Damien Hirst’s Beautiful, Exotic, Divinely, Deep, Devil Painting is an iconic example of the artist’s brightly subversive Spin Painting series. Completed in 1995 (the year Hirst won the prestigious Turner Prize), Beautiful… contains all of the components of the most successful works in Hirst’s oeuvre: the painting is simplistic in its execution, cool in its visual appearance, but complex in its conceptual depth. Hirst and the artist Angus Fairhurst originally conceived of Spin Paintings in 1993 as part of a tongue-in-cheek public performance piece called A Féte Worse than Death. The artists, dressed as circus clowns, encouraged audience members to create their own masterpieces using a crude mechanical device that spun rapidly as participants flung paint onto a paper surface. From these beginnings, Hirst recognized the seeds of the Spin Painting series, executed in his studio using a rotating machine, house paint, and canvas. From 1995 onward, Hirst’s Beautiful… paintings juxtaposed cheerful splashes of vibrant color with allusions as wide-ranging as the spinning records of Britain’s punk rock scene and the works of Jackson Pollock, Andy Warhol, Jeff Koons, and Marcel Duchamp.

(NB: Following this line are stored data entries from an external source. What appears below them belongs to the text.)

(** [s.strip()] *)
Definition strip (s : string) : string := lstrip (rstrip s).

Definition newline : ascii := ascii_of_nat 10.

(** [s.split('\n')]: the pieces between newlines, in order. *)
Fixpoint split_lines (s : string) : list string :=
  match s with
  | EmptyString => [EmptyString]
  | String c s' =>
      if Ascii.eqb c newline then EmptyString :: split_lines s'
      else match split_lines s' with
           | piece :: rest => String c piece :: rest
           | [] => [String c EmptyString]
           end
  end.

End Py.

Notation "'let*' x ':=' m 'in' k" := (Py.bind m (fun x => k))
  (at level 10, x name, m at level 100, k at level 200).

(** ** The data model *)

(** The dict built by the collector and read by the renderer.  Its eight
    keys are fixed, so it is a record. *)
Record Data := {
  invoice_title : string;
  my_details : string;
  client_details : string;
  deliverables : string;
  inference : string;
  total_amount : string;
  header_font : string;
  body_font : string
}.

(** The attributes of [styles['Normal']] the source assigns. *)
Record ParagraphStyle := {
  fontName : string;
  fontSize : Z;
  leading : Z
}.

(** A [Paragraph] flowable: its markup and its style. *)
Record Para := { text : string; style : ParagraphStyle }.

(** A table cell is a plain string (the header row) or a [Paragraph]. *)
Inductive Cell :=
| Str (s : string)
| Flow (p : Para).

Definition Row := list Cell.

(** One [TableStyle] command: name, start and stop cell, arguments. *)
Inductive StyleArg :=
| Colour (hex : string)
| Word (s : string)
| Num (n : Z).

Record StyleCmd := {
  cmd : string;
  start : Z * Z;
  stop : Z * Z;
  args : list StyleArg
}.

Record Table := {
  table_data : list Row;
  colWidths : list Q;
  table_style : list StyleCmd
}.

Record TextObject := {
  text_font : string * Z;
  origin : Q * Q;
  lines : list string
}.

(** What has been drawn on the canvas, in order. *)
Inductive Op :=
| SetFont (name : string) (size : Z)
| DrawCentredString (x y : Q) (s : string)
| DrawText (t : TextObject)
| DrawTable (t : Table) (x y : Q).

Record Canvas := {
  filename : string;
  pagesize : Q * Q;
  font : string * Z;
  ops : list Op
}.

(** The page as saved: everything on the canvas but its file name. *)
Record Document := { page : Q * Q; content : list Op }.

Inductive File :=
| Pdf (d : Document)
| Truncated.

(** ** What lies outside the repository *)

(** ReportLab and the string tables of the interpreter: the constants
    [inch] and [A4], and every call of the source that may raise or whose
    result the library decides. *)
Record ReportLab := {
  inch : Q;
  A4 : Q * Q;
  (** [pdfmetrics.hasFont], as the source calls it: an attribute lookup
      and a call, either of which may raise *)
  hasFont : string -> Py.Raised + bool;
  (** [Canvas.setFont] raises on a font it cannot find *)
  setFont_raises : string -> option Py.Raised;
  (** [Paragraph(text, style)] parses the markup when it is built *)
  Paragraph_raises : string -> ParagraphStyle -> option Py.Raised;
  (** [Table.wrapOn(canvas, availWidth, availHeight)] *)
  wrapOn : Table -> Q -> Q -> Py.Raised + Q * Q;
  (** [Table.drawOn] sets the fonts the table style names on the canvas
      and raises on one it cannot find *)
  drawOn_raises : Table -> option Py.Raised;
  (** [str.upper] *)
  upper : string -> string
}.

(** The user at the dialogs and the disk under [Canvas.save]. *)
Record Desktop := {
  (** the answer of [filedialog.asksaveasfilename]; empty on cancel *)
  asksaveasfilename : string;
  (** a failing write: what is raised, and whether a truncated file stays *)
  write_raises : string -> option (Py.Raised * bool)
}.

(** What a click leaves behind, oldest first: the record the handler
    built, and the message boxes shown. *)
Inductive Event :=
| Collected (data : Data)
| ShowInfo (title message : string)
| ShowError (title message : string).

Record World := {
  fs : gmap string File;
  log : list Event
}.

Definition is_notification (e : Event) : bool :=
  match e with
  | Collected _ => false
  | ShowInfo _ _ | ShowError _ _ => true
  end.

Definition notifications (w : World) : list Event :=
  List.filter is_notification (log w).

(** ** [generate_invoice_pdf] *)

Section Renderer.

Variable rl : ReportLab.

Definition available_fonts : list string :=
  ["Helvetica"; "Times-Roman"; "Courier"].

(** [name if name in available_fonts or pdfmetrics.hasFont(name) else default]:
    the library is asked only about a name that is not a standard one. *)
Definition validate_font (name default : string) : Py.M string :=
  if bool_decide (name ∈ available_fonts) then Py.ret name
  else match hasFont rl name with
       | inl r => Py.raise (Py.Foreign r)
       | inr true => Py.ret name
       | inr false => Py.ret default
       end.

(** The values given to the locals [header_font] and [body_font]. *)
Definition header_font_used (data : Data) : Py.M string :=
  validate_font (header_font data) "Helvetica".

Definition body_font_used (data : Data) : Py.M string :=
  validate_font (body_font data) "Times-Roman".

(** *** The canvas *)

Definition new_Canvas (file_path : string) (size : Q * Q) : Canvas :=
  {| filename := file_path; pagesize := size;
     font := ("Helvetica", 12%Z); ops := [] |}.

Definition emit (c : Canvas) (o : Op) : Canvas :=
  {| filename := filename c; pagesize := pagesize c;
     font := font c; ops := ops c ++ [o] |}.

Definition setFont (c : Canvas) (name : string) (size : Z) : Py.M Canvas :=
  let* _ := Py.guard (setFont_raises rl name) in
  Py.ret {| filename := filename c; pagesize := pagesize c;
            font := (name, size); ops := ops c ++ [SetFont name size] |}.

Definition drawCentredString (c : Canvas) (x y : Q) (s : string) : Canvas :=
  emit c (DrawCentredString x y s).

Definition beginText (c : Canvas) : TextObject :=
  {| text_font := font c; origin := (0, 0)%Q; lines := [] |}.

Definition setTextOrigin (t : TextObject) (x y : Q) : TextObject :=
  {| text_font := text_font t; origin := (x, y); lines := lines t |}.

A departure from the rigidity of the highly organized Spot Paintings, Hirst’s Beautiful… series instead portrays a visual explosion of color across the canvas. The viewer is optically drawn into the creative act, as the circular motion of the spinning machine’s moment is explicitly revealed on the image’s surface. The painting’s drips and splashes can been seen as tongue-in-cheek references to the works of Jackson Pollock, but Hirst’s works cry out to the viewer in vibrant Technicolor rather than Pollock’s muted greys and whites. The very act of spin art also conjures up images of the liberation and freedom of childhood. Here, the playful rhetoric of the Spin Paintings has echoes in the accepting embrace of Jeff Koons’ populist Made in Heaven and Celebration series.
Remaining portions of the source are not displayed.